FORT RUCKER, Ala. -- More than a dozen wounded warriors from across the South participated in a three-day event meant to honor their service and sacrifice to the nation.

This year's Wounded Warrior Fall Hunt came to a close during a ceremony at West Beach on Lake Tholocco Oct. 7 where wounded warriors, veterans, friends and family members came together after the hunt, said John Clancy, Fort Rucker Outdoor Recreation manager.

"This is about camaraderie, and giving wounded warriors an opportunity to open up around other people and meet new faces," he said.

During this year's hunt, participants brought in 21 hogs over the three-day period, and prizes were given for heaviest hog and most hogs harvested, both of which went to retired Col. Greg Estes, who served in the Alabama National Guard, with a 225-pound hog and a total of three hogs.

Although prizes were given out for heaviest and most hogs, the ceremony was less about the winner and more about honoring those who served and sacrificed.

Jacquelyn McKinstry, Quilts of Valor foundation Alabama state coordinator, attends the ceremony each year to honor veterans by providing them a Quilt of Valor, and this year was no different as 10 veterans were recognized during the ceremony.

"This is a wonderful event that I like to come to every year," she said. "We have a motto, and our mission statement is to cover all service members and veterans touched by war with a comforting and healing Quilt of Valor.

"Harry S. Truman said, 'Our debt to the heroic men and women in the service of our country can never be repaid.

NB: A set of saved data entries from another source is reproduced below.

(** X10. When a socket of the admin page closes, for whatever reason, the
    entry of its parcel is removed from [wsConnectionsRef] (whichever
    socket it holds).  With fewer than 3 attempts counted for the parcel
    one reconnection is scheduled 3000 ms ahead; when it fires the count
    becomes one more than the count captured at the close and, with tokens
    stored, a new socket is constructed and stored for the parcel.  With 3
    or more attempts counted nothing is scheduled and nothing is shown: the
    page gives up without a word. *)
Theorem admin_close_reconnects_up_to_three env ws parcelId r a :
  socket_parcel a !! ws = Some parcelId →
  admin_sockets (tracking a) !! ws = Some r → r ≠ CLOSED →
  admin_sockets (tracking (page_close_event ws a).1) !! ws = Some CLOSED
  ∧ wsConnectionsRef (tracking (page_close_event ws a).1) !! parcelId = None
  ∧ ((attempts_of (tracking a) parcelId < 3)%nat →
     (page_close_event ws a).2 = [PageSetTimeout (page_nextTimer a) 3000]
     ∧ page_timers (page_close_event ws a).1 !! page_nextTimer a
       = Some (parcelId, attempts_of (tracking a) parcelId)
     ∧ ∀ access,
         page_tokens a = Tokens access → ws_scheme (wsUrl env) = true →
         let d := page_timeout env (page_nextTimer a)
                    (page_close_event ws a).1 in
         d.2 = Returned
         ∧ (∃ url,
              d.1.2 = [PageNewWebSocket (length (admin_sockets (tracking a)))
                         url])
         ∧ attempts_of (tracking d.1.1) parcelId
           = S (attempts_of (tracking a) parcelId)
         ∧ wsConnectionsRef (tracking d.1.1) !! parcelId
           = Some (length (admin_sockets (tracking a)))
         ∧ admin_sockets (tracking d.1.1)
             !! length (admin_sockets (tracking a))
           = Some CONNECTING
         ∧ liveParcels (tracking d.1.1) = liveParcels (tracking a))
  ∧ ((3 ≤ attempts_of (tracking a) parcelId)%nat →
     (page_close_event ws a).2 = []
     ∧ page_timers (page_close_event ws a).1 = page_timers a).
Proof.
  intros Hp Hr Hne.
  exact (page_close_reconnects env ws parcelId r a Hp Hr Hne).
Qed.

They have earned our undying gratitude and America will never forget their sacrifices,'" she quoted. "He said that in April of 1945 and it's still just as true [today]."

To date, the organization has given out 169,315 quilts nationwide, those honored with a quilt during the ceremony were: John W. Cook, Michael McCarrell, Felipe Chuab, Frederick Snodgrass, John Wise, Charles Reilly, Charles Palmer and Todd Tacia. Robert Sepulveda and Aaron Lefeat were also presented quilts but were not able to attend.

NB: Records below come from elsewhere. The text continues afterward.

Definition set_world (w : World) : M unit := modify (fun s => with_world s w).
Definition push_log (e : LogEntry) : M unit :=
  modify (fun s => mkState (browser s) (page s) (networkLogs s ++ [e])%list (listeners s)
                           (console s) (next_handle s) (world s)).
Definition add_listener (p : PageH) : M unit :=
  modify (fun s => mkState (browser s) (page s) (networkLogs s) (p :: listeners s)
                           (console s) (next_handle s) (world s)).
Definition console_error (e : Js.Error) : M unit :=
  modify (fun s => mkState (browser s) (page s) (networkLogs s) (listeners s)
                           (console s ++ [e])%list (next_handle s) (world s)).

(** A fresh object identity. *)
Definition fresh : M nat :=
  fun s => (inr (next_handle s),
            mkState (browser s) (page s) (networkLogs s) (listeners s) (console s)
                    (S (next_handle s)) (world s)).

(** An awaited driver call: the world moves on, a rejection is thrown. *)
Definition await (call : World -> option Js.Error * World) : M unit :=
  fun s => let (r, w) := call (world s) in
           match r with
           | Some e => (inl e, with_world s w)
           | None => (inr tt, with_world s w)
           end.

Definition ask {A} (q : World -> A) : M A := gets (fun s => q (world s)).

(** A promise or a result settled already: its value, or its error thrown. *)
Definition settle {A} (r : Js.Error + A) : M A :=
  match r with
  | inr a => ret a
  | inl e => throw e
  end.

(** Calling a method on a variable that holds null throws a TypeError. *)
Definition TypeError (method : string) : Js.Error :=
  Js.mkError ("Cannot read properties of null (reading '" ++ method ++ "')").

Definition deref {A} (method : string) (v : option A) : M A :=
  match v with
  | Some a => ret a
  | None => throw (TypeError method)
  end.

Definition launch_options : LaunchOptions :=
  {| headless := false; args := ["--no-sandbox"; "--disable-setuid-sandbox"] |}.

(** [!browser || !browser.isConnected()] *)
Definition browser_dead (b : option BrowserH) (w : World) : bool :=
  match b with
  | None => true
  | Some h => negb (isConnected drv h w)
  end.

"We just want to thank all of our veterans -- we really, really appreciate them," said McKinstry.

McCarrell said the recognition is about providing veterans and wounded warriors a reminder that they are still part of the Army family.

"It's really great and it makes you feel like you have a family outside of your family," he said. "There are a lot of places, unfortunately, where you don't feel that way, but this isn't one of them."

McCarrell served in Iraq in 2005-2006 and received a Purple Heart on Aug. 14, 2006, after he took shrapnel from a bullet off of a truck during a firefight. It's events like the hunt that helps him and others move on from the atrocities they faced during combat.

"This is amazing and it gives us hope -- it gives us reason to press on," said the veteran. "There are a lot of veteran suicides -- they say 22 a day -- but you've got to live for the ones that died. You're able to do that around folks like this -- people who understand you more and understand what it is you're going through."

It's because of veterans like McCarrell that Clancy said it's imperative to support wounded warriors. That's why proceeds from each Wounded Warrior hunt is used to provide some sort of handicap accessible equipment or facility for wounded warriors, with this year's proceeds going toward funding a three-bedroom, handicap-accessible cabin that will be available for use by wounded warriors at no cost to them.

Over the years, funds raised through the hunt have provided numerous amenities for wounded warriors, including two hydraulic hunting stands; track chairs; a specially designed, handicap-accessible boat; and a 42-foot, wheelchair-accessible travel trailer.